I laughed. I couldn’t help it.
It was strange — seeing this version of Oscar. Not the one hunched over data sheets or half-asleep on flights. But the one who let his guard down, even if it was just a little, around the one person who knew how to poke and prod at him until he smiled.
That night, after the media chaos died down and the sun dipped low over the circuit, we walked back to the hotel hand-in-hand.
“You okay?” Oscar asked, squeezing my fingers gently.
“With Lando?” I smiled. “He’s insane. But I think I passed the vibe check.”
“I’m definitely going to be his favourite now,” I teased. “He’s going to text me more than he texts you.”
Oscar side-eyed me. “I don’t like how real that sounds.”
We stopped at the elevator. He turned to me, quiet for a second.
“I liked having you there today.”
I looked up at him. “You mean in your world?”
He nodded. “It’s better with you in it.”
He didn’t say things often, but when he did — they landed like thunder.
I kissed him on the cheek, soft and quick, and said, “I’ll remind you of that when Lando inevitably drags me into a prank war.”
Oscar deadpanned, “If he tries anything, I’m replacing his protein powder with flour.”
I laughed so hard I nearly missed our floor.
And that was the day I met Lando Norris.
The day I became part of the chaos — not just someone on the sidelines, watching.
Now, one night, under the soft glow of a Monaco terrace, he asked,
“Are you sure you don’t love him anymore?”
I hesitated. Took a breath.
“I’m not sure about that.”
“But I am sure he doesn’t love me right.”
Lando didn’t smile. Didn’t push.
He just looked at me with that calm, like he already knew before I did.
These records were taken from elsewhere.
(* ===== verification/ServiceCommand.v ===== *)
(** * Commands at the service ([service.rs]): authorisation, translation, replays *)

From S2P Require Import Prelude Text Maps Bytes Conversation SecretChat Message Payment Wallet Apps Community EngineTypes EngineCore Search BlobStore Settlement Protocol Store ServiceView.

Inductive MessagingServiceError :=
| ProtocolVersion (expected actual : Z)
| ServiceEngine (e : EngineError)
| ServiceStore (e : StoreError)
| ServiceBlob (e : BlobStoreError)
| BlobStoreUnavailable
| InvalidBlobBase64 (reason : string)
| Invariant (reason : string)
| UnauthorizedCommand (reason : string)
| IdempotencyConflict (id : string)
| ServiceSettlement (e : SettlementError).

Notation service_result A := (result MessagingServiceError A) (only parsing).

(** SHA-256 and base64. *)
Class ServiceCrypto := {
  svc_sha256 : list ascii -> list ascii;
  svc_base64_decode : string -> result string (list ascii);
}.

(** ** Equality of contents

    The derived [PartialEq]; an [f64] is its bits and is compared as a number:
    a NaN equals nothing, the two zeros are equal. *)

#[export] Instance TextEntityKind_eq_dec : EqDecision TextEntityKind.
Proof. solve_decision. Defined.
#[export] Instance TextEntity_eq_dec : EqDecision TextEntity.
Proof. solve_decision. Defined.
#[export] Instance FormattedText_eq_dec : EqDecision FormattedText.
Proof. solve_decision. Defined.
#[export] Instance MediaRef_eq_dec : EqDecision MediaRef.
Proof. solve_decision. Defined.
#[export] Instance PollOption_eq_dec : EqDecision PollOption.
Proof. solve_decision. Defined.
#[export] Instance EncryptedSecretMessage_eq_dec : EqDecision EncryptedSecretMessage.
Proof. solve_decision. Defined.
#[export] Instance MessageContent_eq_dec : EqDecision MessageContent.
Proof. solve_decision. Defined.
(* ===== verification/MessagingService.v ===== *)
(** * The messaging service ([service.rs]): the engine, its store, the journal *)

From S2P Require Import Prelude Text Maps Conversation Message Payment Wallet Apps Community EngineTypes EngineCore Engine StateError Settlement Search BlobStore Protocol Store ServiceView ServiceJournal ServiceCommand.

Definition TYPING_TTL_MS : Z := 5000.

#[export] Instance ClientMessageId_eq_dec : EqDecision ClientMessageId.
Proof. solve_decision. Defined.
#[export] Instance DeliveryState_eq_dec : EqDecision DeliveryState.
Proof. solve_decision. Defined.

Record MessagingService (S : Type) := {
  svc_engine : MessagingState;
  svc_store : S;
  svc_blob_store : option FileBlobStore;
  svc_cursor : Z;
}.
Arguments svc_engine {S} _.
Arguments svc_store {S} _.
Arguments svc_blob_store {S} _.
Arguments svc_cursor {S} _.
Arguments Build_MessagingService {S} _ _ _ _.
#[export] Instance eta_MessagingService (S : Type) : Eta (MessagingService S) := fun s =>
  Build_MessagingService (svc_engine s) (svc_store s) (svc_blob_store s) (svc_cursor s).

Section service.
Context {S : Type} `{MSS : MessagingStateStore S}.
Context `{U : UnicodeCase, D : StrDebug, UT : UnicodeText, BC : BlobCodec, SVC : ServiceCrypto, HMAC : SettlementCrypto}.

Notation svc A := (StateM (MessagingService S) MessagingServiceError A).

(** [MessagingService::load] *)
Definition service_load (store : S) : service_result (MessagingService S) :=
  snapshot ← map_err ServiceStore (store_load store);
  Ok match snapshot with
     | Some snapshot => {| svc_engine := snap_state snapshot; svc_store := store; svc_blob_store := None;
                           svc_cursor := snap_cursor snapshot |}
     | None => {| svc_engine := empty_state; svc_store := store; svc_blob_store := None; svc_cursor := 0 |}
     end.

Definition load_with_blob_store (store : S) (blob_store : FileBlobStore) : service_result (MessagingService S) :=
  service ← service_load store; Ok (service ⟪ svc_blob_store := Some blob_store ⟫).

(** ** Steps *)

(** [self.engine.execute(command)?] *)
Definition engine_execute (command : Command) : svc (list Event) := fun s =>
  let (st, r) := execute (svc_engine s) command in
  (s ⟪ svc_engine := st ⟫, map_err ServiceEngine r).

(** [self.cursor = self.cursor.saturating_add(n)] *)
Definition advance_cursor (n : Z) : svc unit :=
  modify (fun s => s ⟪ svc_cursor := saturating_add_u64 (svc_cursor s) n ⟫).

Definition persist_with_events (now_ms : Z) (events : list JournalEntry) : svc unit := fun s =>
  let snapshot := snapshot_new (svc_engine s) (svc_cursor s) now_ms in
  let (store, r) := store_save_with_events (svc_store s) snapshot events in
  (s ⟪ svc_store := store ⟫, map_err ServiceStore r).

Definition persist (now_ms : Z) : svc unit := fun s =>
  let snapshot := snapshot_new (svc_engine s) (svc_cursor s) now_ms in
  let (store, r) := store_save (svc_store s) snapshot in
  (s ⟪ svc_store := store ⟫, map_err ServiceStore r).

(** Journal the responses and persist, with the state as it now is. *)
Definition record_responses (initiator : ActorId) (responses : list ServerEnvelope) (server_time_ms : Z) :
    svc unit :=
  s ← get_state;
  persist_with_events server_time_ms (journal_entries (svc_engine s) initiator responses).

(** [events.into_iter().filter_map(|event| self.project_event(...))] *)
Definition project_events (actor_id : ActorId) (events : list Event) (server_time_ms : Z) :
    svc (list ServerEnvelope) :=
  s ← get_state;
  mret (omap (fun event => project_event (svc_engine s) (svc_cursor s) actor_id event server_time_ms) events).

(** ** Expired messages *)

Definition is_settleable (server_time_ms : Z) (m : Message) : bool :=
  negb (msg_deleted m) && is_expired m server_time_ms.

Definition expired_messages (st : MessagingState) (server_time_ms : Z) : list (ConversationId * list MessageId) :=
  omap (fun p : ConversationId * gmap MessageId Message =>
      let ids := msg_id <$> filter (fun m => is_settleable server_time_ms m = true) (btree_values p.2) in
      if bool_decide (ids = []) then None else Some (p.1, ids))
    (btree_items (st_messages st)).

Definition settle_expired_messages (initiator : ActorId) (server_time_ms : Z) : svc unit :=
  s ← get_state;
  let expired := expired_messages (svc_engine s) server_time_ms in
  if bool_decide (expired = []) then mret tt
  else
    events ← collect_each (fun p => engine_execute (DeleteMessages p.1 p.2)) expired;
    advance_cursor (Z.of_nat (length events)) ;;
    responses ← project_events initiator events server_time_ms;
    record_responses initiator responses server_time_ms.

(** ** Delivery *)

Definition is_undelivered (actor_id : ActorId) (m : Message) : bool :=
  negb (eqb (msg_sender_id m) actor_id) && bool_decide (msg_delivery_state m = Sent).

Definition pending_deliveries (st : MessagingState) (actor_id : ActorId) : list (ConversationId * MessageId) :=
  flat_map (fun c =>
      (fun m => (conv_id c, msg_id m)) <$> filter (fun m => is_undelivered actor_id m = true)
        (btree_values (default ∅ (st_messages st !! conv_id c))))
    (filter (fun c => is_private_kind c && is_participant c actor_id = true) (btree_values (st_conversations st))).

Definition mark_direct_messages_delivered (actor_id : ActorId) (server_time_ms : Z) : svc unit :=
  s ← get_state;
  let pending := pending_deliveries (svc_engine s) actor_id in
  if bool_decide (pending = []) then mret tt
  else
    events ← collect_each (fun p => engine_execute (SetDeliveryState p.1 p.2 Delivered)) pending;
    advance_cursor (Z.of_nat (length events)) ;;
    responses ← project_events actor_id events server_time_ms;
    record_responses actor_id responses server_time_ms.

(** ** Synchronisation *)

Definition sync_response (s : MessagingService S) (actor_id : ActorId) (cursor : option string)
    (limit server_time_ms : Z) : service_result (list ServerEnvelope) :=
  let snapshot := [sync_envelope (svc_engine s) (svc_cursor s) actor_id limit server_time_ms] in
  match cursor ≫= parse_u64 with
  | None => Ok snapshot
  | Some requested =>
      if svc_cursor s <? requested then Ok snapshot
      else
        slice ← map_err ServiceStore (store_load_event_journal_after (svc_store s) requested (Z.max 1 limit));
        match slice with
        | None => Ok snapshot
        | Some slice =>
            if (requested <? sl_floor_cursor slice)
               || (bool_decide (sl_entries slice = []) && (requested <? sl_current_cursor slice))
            then Ok snapshot
            else Ok (deliver_entries (svc_engine s) actor_id server_time_ms (sl_entries slice)
                     ++ [sync_checkpoint_envelope (sl_checkpoint_cursor slice) server_time_ms])%list
        end
  end.

(** ** Single events *)

Definition single_service_event (actor_id : ActorId) (event : ServerEvent) (server_time_ms : Z) :
    svc (list ServerEnvelope) :=
  advance_cursor 1 ;;
  s ← get_state;
  let response := envelope_at (svc_cursor s) server_time_ms event in
  record_responses actor_id [response] server_time_ms ;;
  mret [response].

Definition typing_event (actor_id : ActorId) (conversation_id : ConversationId) (action : option string)
    (expires_at_ms : option Z) (server_time_ms : Z) : svc (list ServerEnvelope) :=
  s ← get_state;
  match st_conversations (svc_engine s) !! conversation_id with
  | None => fail (UnauthorizedCommand "typing conversation does not exist")
  | Some c =>
      if negb (is_participant c actor_id) then fail (UnauthorizedCommand "typing requires conversation membership")
      else single_service_event actor_id (SE_TypingChanged conversation_id actor_id action expires_at_ms)
             server_time_ms
  end.

(** ** Communities *)

Definition denied_community : MessagingServiceError :=
  UnauthorizedCommand "community operation requires membership or channel subscription".

Definition community_members_page (s : MessagingService S) (actor_id : ActorId) (conversation_id : ConversationId)
    (cursor : option string) (limit server_time_ms : Z) : service_result ServerEnvelope :=
  community ← ok_or (authorized_community (svc_engine s) actor_id conversation_id) denied_community;
  let (members, next_cursor) := member_page community cursor limit in
  Ok (envelope_at (svc_cursor s) server_time_ms (SE_CommunityMembersPage conversation_id members next_cursor)).

Definition community_audit_page (s : MessagingService S) (actor_id : ActorId) (conversation_id : ConversationId)
    (cursor : option string) (limit server_time_ms : Z) : service_result ServerEnvelope :=
  community ← ok_or (authorized_community (svc_engine s) actor_id conversation_id) denied_community;
  deny_if (negb (member_is community actor_id (has_status [StOwner; StAdministrator])))
    "community audit log requires owner/admin access" ;;
  let (entries, next_cursor) := audit_page community cursor limit in
  Ok (envelope_at (svc_cursor s) server_time_ms (SE_CommunityAuditLogPage conversation_id entries next_cursor)).

(** ** Blobs *)

(** [self.blob_store()?.operation(...)?] *)
Definition blob_call {A : Type} (f : FileBlobStore -> FileBlobStore * result BlobStoreError A) : svc A := fun s =>
  match svc_blob_store s with
  | None => (s, Err BlobStoreUnavailable)
  | Some blobs => let (blobs', r) := f blobs in (s ⟪ svc_blob_store := Some blobs' ⟫, map_err ServiceBlob r)
  end.

(** ** Commands of the engine *)

Definition queued_messages (events : list Event) : list Message :=
  omap (fun event => match event with MessageQueued m => Some m | _ => None end) events.

Definition execute_commands (actor_id : ActorId) (command : ClientCommand) (server_time_ms : Z) :
    svc (list ServerEnvelope) :=
  s ← get_state;
  replay ← try_with (fun s => idempotent_send_replay (svc_engine s) (svc_cursor s) actor_id command server_time_ms);
  match replay with
  | Some replay => mret replay
  | None =>
      events ← collect_each engine_execute (project_command (svc_engine s) actor_id command server_time_ms);
      if bool_decide (events = []) then mret []
      else
        s1 ← get_state;
        let invocations := flat_map (bot_invocations_for_message (svc_engine s1)) (queued_messages events) in
        advance_cursor (Z.of_nat (length events)) ;;
        projected ← project_events actor_id events server_time_ms;
        s2 ← get_state;
        let responses := (projected ++ ((fun invocation =>
          envelope_at (svc_cursor s2) server_time_ms (SE_BotInvocationRequested invocation)) <$> invocations))%list in
        record_responses actor_id responses server_time_ms ;;
        mret responses
  end.

(** The match of [handle]. *)
Definition handle_command (actor_id : ActorId) (command : ClientCommand) (server_time_ms : Z) :
    svc (list ServerEnvelope) :=
  match command with
  | CC_BeginBlobUpload metadata =>
      status ← blob_call (fun b => begin_upload b metadata);
      single_service_event actor_id (SE_BlobUploadChanged status) server_time_ms
  | CC_AppendBlobChunk blob_id offset data_base64 =>
      bytes ← try_with (fun _ => map_err InvalidBlobBase64 (svc_base64_decode data_base64));
      status ← blob_call (fun b => append_chunk b blob_id offset bytes);
      single_service_event actor_id (SE_BlobUploadChanged status) server_time_ms
  | CC_FinishBlobUpload blob_id =>
      metadata ← blob_call (fun b => finish_upload b blob_id);
      single_service_event actor_id (SE_BlobReady metadata) server_time_ms
  | CC_DeleteBlob blob_id =>
      blob_call (fun b => delete_blob b blob_id) ;;
      single_service_event actor_id (SE_BlobDeleted blob_id) server_time_ms
  | CC_WalletStatus =>
      s ← get_state; mret [wallet_status_envelope (svc_engine s) (svc_cursor s) actor_id server_time_ms]
  | CC_Sync cursor limit =>
      mark_direct_messages_delivered actor_id server_time_ms ;;
      try_with (fun s => sync_response s actor_id cursor limit server_time_ms)
  | CC_Search query =>
      s ← get_state; mret [search_envelope (svc_engine s) (svc_cursor s) actor_id query server_time_ms]
  | CC_ListCommunityMembers conversation_id cursor limit =>
      page ← try_with (fun s => community_members_page s actor_id conversation_id cursor limit server_time_ms);
      mret [page]
  | CC_ListCommunityAuditLog conversation_id cursor limit =>
      page ← try_with (fun s => community_audit_page s actor_id conversation_id cursor limit server_time_ms);
      mret [page]
  | CC_StartTyping conversation_id action =>
      typing_event actor_id conversation_id (Some action)
        (Some (saturating_add_i64 server_time_ms TYPING_TTL_MS)) server_time_ms
  | CC_StopTyping conversation_id =>
      typing_event actor_id conversation_id None
        (Some (saturating_add_i64 server_time_ms TYPING_TTL_MS)) server_time_ms
  | command => execute_commands actor_id command server_time_ms
  end.

(** [MessagingService::handle] *)
Definition handle (envelope : ClientEnvelope) (server_time_ms : Z) : svc (list ServerEnvelope) :=
  if negb (ce_protocol_version envelope =? FABUSHI_MESSAGING_PROTOCOL_VERSION) then
    fail (ProtocolVersion FABUSHI_MESSAGING_PROTOCOL_VERSION (ce_protocol_version envelope))
  else
    let actor_id := ctx_actor_id (ce_context envelope) in
    let command := ce_command envelope in
    try_with (fun s => validate_command_authorization (svc_engine s) actor_id command) ;;
    settle_expired_messages actor_id server_time_ms ;;
    handle_command actor_id command server_time_ms.

(** ** Settlements *)

Definition ledger_entry_of (events : list Event) : option LedgerEntry :=
  head (omap (fun event => match event with WalletChanged _ entry => Some entry | _ => None end) events).

Definition credit_wallet_from_settlement (request_id : string) (owner_id : ActorId) (amount : Money)
    (reference : option string) (server_time_ms : Z) : svc LedgerEntry :=
  events ← engine_execute (CreditWalletSettlement request_id owner_id amount reference server_time_ms);
  entry ← try_with (fun _ => ok_or (ledger_entry_of events)
    (Invariant "wallet settlement produced no ledger entry"));
  advance_cursor (Z.of_nat (length events)) ;;
  persist server_time_ms ;;
  mret entry.

Definition apply_signed_settlement (verifier : SettlementVerifier) (signed : SignedSettlement)
    (server_time_ms : Z) : svc LedgerEntry :=
  event ← try_with (fun _ => map_err ServiceSettlement (verify verifier signed server_time_ms));
  credit_wallet_from_settlement (idempotency_key event) (se_actor_id event) (se_amount event)
    (Some (se_provider_reference event)) server_time_ms.
End service.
“Then maybe it’s time someone loves you properly.”
No rushed kisses, no dramatic confessions.
Just glances that stayed a second too long, silences that didn’t hurt, and coffee shared without pain.
Until one afternoon, Oscar came back.
Knocked on the door like he still had the right. Held flowers. Not wild or stolen. Expensive. Polished.
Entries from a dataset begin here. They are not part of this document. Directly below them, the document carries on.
(** Moving the cursor by the number of events and recording the responses. *)
Lemma publish_synced (s s1 : MessagingService S) m n initiator responses now s' u :
  synced s m -> svc_store s1 = svc_store s -> svc_cursor s1 = svc_cursor s -> 0 <= n ->
  let c := saturating_add_u64 (svc_cursor s1) n in
  Forall (fun r => env_cursor r = Some (display c)) responses -> (responses <> [] -> 0 < n) ->
  record_responses initiator responses now (s1 ⟪ svc_cursor := c ⟫) = (s', Ok u) ->
  svc_cursor s' < u64_max ->
  exists m', synced s' m' /\ extends m m' (journal_entries (svc_engine s') initiator responses).
Proof.
  intros Hs Hst Hcur Hn c Hr Hne Hrec Hmax. pose proof (synced_room s m Hs) as H0.
  assert (Hc' : svc_cursor s' = c).
  { revert Hrec. unfold record_responses, persist_with_events, mbind, state_bind, get_state. simpl.
    destruct (store_save_with_events _ _ _). intros [= <- _]. by fields. }
  assert (Hc : c = svc_cursor s + n) by (subst c; rewrite Hcur in *; apply saturating_below; lia || congruence).
  destruct (record_outcome s (s1 ⟪ svc_cursor := c ⟫) m initiator responses now s' (Ok u)) as (_ & _ & m' & H1 & H2 & _);
    fields; try done; [by apply synced_trails|lia| |by exists m']. intros Hr0. specialize (Hne Hr0). lia.
Qed.

Lemma loop_store {A : Type} (f : A -> Command) (l : list A) (s s' : MessagingService S) r :
  collect_each (fun x => engine_execute (f x)) l s = (s', r) ->
  svc_store s' = svc_store s /\ svc_cursor s' = svc_cursor s.
Proof.
  intros E. pose (R := fun a b : MessagingService S => svc_store b = svc_store a /\ svc_cursor b = svc_cursor a).
  assert (HR : Reflexive R) by (intros a; by split).
  assert (HT : Transitive R) by (intros a b c [H1 H2] [H3 H4]; split; congruence).
  pose proof (collect_each_rel R (fun x => engine_execute (f x)) l s) as HRel. rewrite E in HRel. simpl in HRel.
  apply HRel. intros x t _. unfold engine_execute, R. destruct (execute _ _). simpl. by fields.
Qed.

(** The engine after a loop of commands is the one its events build. *)
Lemma loop_engine {A : Type} (f : A -> Command) (l : list A) : forall (s s' : MessagingService S) events,
  collect_each (fun x => engine_execute (f x)) l s = (s', Ok events) ->
  s' = s ⟪ svc_engine := apply_events events (svc_engine s) ⟫.
Proof.
  induction l as [|x rest IH]; intros s s' events E; simpl in E; repeat state_step; [by destruct s|].
  unfold engine_execute, execute in Hrun. destruct (decide_command _ _) as [evs|]; [|done].
  injection Hrun as <- <-. apply IH in Hrun0 as ->. fields. unfold apply_events. by rewrite foldl_app.
Qed.

Lemma projected_cursor st c actor events now :
  Forall (fun r => env_cursor r = Some (display c)) (omap (fun e => project_event st c actor e now) events).
Proof.
  apply list.Forall_forall. intros r Hr. apply list_elem_of_omap in Hr as (e & _ & He).
  unfold project_event in He. destruct (server_event_of _ _ _ _); [|done]. by injection He as <-.
Qed.

Lemma omap_nonempty {A B : Type} (f : A -> option B) (l : list A) : omap f l <> [] -> 0 < Z.of_nat (length l).
Proof. destruct l; simpl; [done|lia]. Qed.

Lemma bind_run {X E A B : Type} (m : StateM X E A) (f : A -> StateM X E B) x x1 a :
  m x = (x1, Ok a) -> (m ≫= f) x = f a x1.
Proof. unfold mbind, state_bind. by intros ->. Qed.

Lemma advance_cursor_ok n (s s' : MessagingService S) u :
  advance_cursor n s = (s', Ok u) -> s' = s ⟪ svc_cursor := saturating_add_u64 (svc_cursor s) n ⟫.
Proof. by intros [= <- _]. Qed.

Lemma project_events_ok actor events now (s s' : MessagingService S) responses :
  project_events actor events now s = (s', Ok responses) ->
  s' = s /\ responses = omap (fun e => project_event (svc_engine s) (svc_cursor s) actor e now) events.
Proof. by intros [= <- <-]. Qed.

(** What publishing does, in a service whose cursor has room. *)
Lemma announce_outcome (s s1 : MessagingService S) m events actor now s' r :
  trails s m -> svc_store s1 = svc_store s -> svc_cursor s1 = svc_cursor s ->
  (advance_cursor (Z.of_nat (length events)) ;;
   responses ← project_events actor events now;
   record_responses actor responses now) s1 = (s', r) -> svc_cursor s' < u64_max ->
  svc_engine s' = svc_engine s1
  /\ match r with
     | Ok _ => exists m' entries, synced s' m' /\ extends m m' entries
                 /\ mem_snapshot m' = Some (snapshot_new (svc_engine s') (svc_cursor s') now)
     | Err e => refusal_error e /\ trails s' m
     end.
Proof.
  intros Hs Hst Hcur Hrun Hmax. pose proof (trails_room s m Hs) as H0.
  set (c := saturating_add_u64 (svc_cursor s1) (Z.of_nat (length events))).
  set (s2 := s1 ⟪ svc_cursor := c ⟫).
  set (responses := omap (fun e => project_event (svc_engine s2) (svc_cursor s2) actor e now) events).
  assert (Er : record_responses actor responses now s2 = (s', r)) by exact Hrun.
  assert (Hc' : svc_cursor s' = c).
  { revert Er. unfold record_responses, persist_with_events, mbind, state_bind, get_state. simpl.
    destruct (store_save_with_events _ _ _). intros [= <- _]. by fields. }
  assert (Hc : c = svc_cursor s + Z.of_nat (length events)).
  { subst c. rewrite Hcur in *. apply saturating_below; lia || congruence. }
  destruct (record_outcome s s2 m actor responses now s' r Hs) as (He & _ & Hm);
    subst s2; fields; try done; [lia|subst responses; fields; apply projected_cursor| |].
  - intros Hne%omap_nonempty. lia.
  - split; [done|]. destruct r; [|done]. destruct Hm as (m' & ? & ? & ?). by eexists m', _.
Qed.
“I didn’t want it to end like this,” he said.
“I didn’t want to leave,” he continued, voice cracking. “But you… you left too.”
“Because I was breaking trying to stay,” I whispered.
“Is there someone else?” he asked, blunt and hurt.
“It’s not about someone else,” I said firmly.
“It’s about me. About what I deserve. And what you forgot how to give.”
And for the first time, it didn’t break me.
Not because I didn’t love him, because I finally understood I couldn’t love for the both of us.
When I closed the door behind him tears came, not from regret, but because ending something real always hurts.
With a colder heart, yes.
And when I saw Lando again, he didn’t say a word.
Just opened the door, poured me tea and sat beside me as if the world wasn’t burning, as if I wasn’t made of ash.
And for the first time in a long time…I didn’t feel broken.
I didn’t want to leave, but I did because this time... I chose me.